The site closure and future restoration plans offer opportunities to help educate the public on the roles engineers play in protecting the environment. To the community at large, the closure of this ash lake demonstrates the city’s ability to manage a huge environmental liability and achieve regulatory compliance. It also reinforces the city’s larger goal of long-term environmental stewardship.

The future Power Plant Park will be enhanced with educational features and artifacts from the power plant. The city is also considering avian, terrestrial and aquatic habitat development throughout the park. Part of this project involves the restoration of an island, constructed in the 1800s, that was originally part of the lake. Our team designed a new pedestrian bridge to provide access to the island.

The threat of groundwater contamination has been mitigated now that the CCR was removed from the unlined pond and transferred to a monitored landfill with an engineered liner. Not only did this project enhance the environment and achieve regulatory compliance, but it also led to economic benefits through beneficial reuse and financial savings for the City of Columbia. It will soon offer social and health benefits for the community.

The development of Power Plant Park will offer residents a new green space to enjoy while learning about the lake’s intriguing history spanning over a century in an area of the city that historically has not offered such recreational benefits.

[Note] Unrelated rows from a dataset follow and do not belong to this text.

Lemma occursb_spec x : forall s, occursb x s = true <-> occurs x s.
Proof.
  induction s as [|c s IH]; simpl; rewrite orb_true_iff, prefixb_spec.
  - split.
    + intros [(l & H)|H]; [|discriminate]. exists [], l; exact H.
    + intros (a & b & H). left. destruct a; [|discriminate].
      exists b; exact H.
  - rewrite IH. split.
    + intros [(l & H)|(a & b & H)].
      * exists [], l; exact H.
      * exists (c :: a), b. rewrite H; reflexivity.
    + intros ([|y a] & b & H).
      * left. exists b; exact H.
      * right. inversion H; subst. exists a, b; reflexivity.
Qed.

Lemma rewrites_empty options : forall props, rewrites options props [] [].
Proof.
  induction props as [|p props IH]; [constructor|].
  destruct (processed p) eqn:E.
  - eapply rewrites_key; eauto. apply rewritten_tail.
    intros p1 p2 m t H. symmetry in H. apply app_eq_nil in H.
    destruct H; congruence.
  - apply rewrites_skip; auto.
Qed.

(** C1, as the code has it: in a call that returns, the loop takes the
    document through one rewrite per processed entry, and each such
    rewrite replaces the interior of every block of its key (from a start
    marker to the nearest end marker after it) by a line break, the
    rendered value and a line break, and leaves every character outside
    these blocks and both marker tokens of each block as they are;
    provided that for each processed key no end marker can begin inside
    a start marker (neither the key nor the start role has a [<] and
    neither role token is the beginning of the other). *)
Theorem rewrite_frame input_ props options doc out :
  toString input_ = VString doc ->
  (forall p, In p props -> processed p = true ->
     separable (key p) (start_role options) (end_role options) = true) ->
  rewriteMdComment input_ (DObject props) options = Ok out ->
  exists doc',
    rewrites options props doc doc' /\
    returnThis input_ options (VString doc') = Ok out.
Proof.
  intros Hc Hsep H.
  destruct doc as [|c doc].
  - rewrite rewriteMdComment_pass in H by (left; rewrite Hc; reflexivity).
    rewrite Hc in H. exists []. split; [apply rewrites_empty | exact H].
  - destruct (start_role options) as [|x rs] eqn:Es.
    { rewrite rewriteMdComment_config in H; auto; [discriminate|].
      rewrite Hc; reflexivity. }
    destruct (end_role options) as [|y re] eqn:Ee.
    { rewrite rewriteMdComment_config in H; auto; [discriminate|].
      rewrite Hc; reflexivity. }
    rewrite (@rewriteMdComment_loop input_ props options (c :: doc)) in H;
      auto; try (rewrite ?Es, ?Ee; discriminate).
    destruct (for_in options props (c :: doc)) as [doc'|e] eqn:F;
      [|discriminate].
    exists doc'. split; [|exact H].
    apply for_in_rewrites; auto. rewrite Es, Ee. exact Hsep.
Qed.

Lemma rewrite_frame_witness :
  let doc := js "a<!-- version:start -->0.0.0<!-- version:end -->b" in
  let props := [mkProperty (js "version") true (VString (js "1.2.3"))] in
  let out := js "a<!-- version:start -->
1.2.3
<!-- version:end -->b" in
  rewriteMdComment (InString doc) (DObject props) no_options
  = Ok (OutValue (VString out)) /\
  exists doc',
    rewrites no_options props doc doc' /\
    returnThis (InString doc) no_options (VString doc')
    = Ok (OutValue (VString out)).
Proof.
  split; [vm_compute; reflexivity|].
  refine (@rewrite_frame
    (InString (js "a<!-- version:start -->0.0.0<!-- version:end -->b"))
    [mkProperty (js "version") true (VString (js "1.2.3"))] no_options
    _ _ eq_refl _ ltac:(vm_compute; reflexivity)).
  intros p [<-|[]] _. vm_compute. reflexivity.
Defined.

The Missouri chapter of the American Council of Engineering Companies has recognized this CCR impoundment closure and restoration project with the Grand Award in the chapter’s Engineering Excellence Awards. This award is given to engineering firms that work on projects that demonstrate an exceptional degree of innovation, complexity, achievement and value. Additionally, this unique design experience has been featured in presentations focused on solid waste best practices at the Missouri Waste Control Coalition annual conference.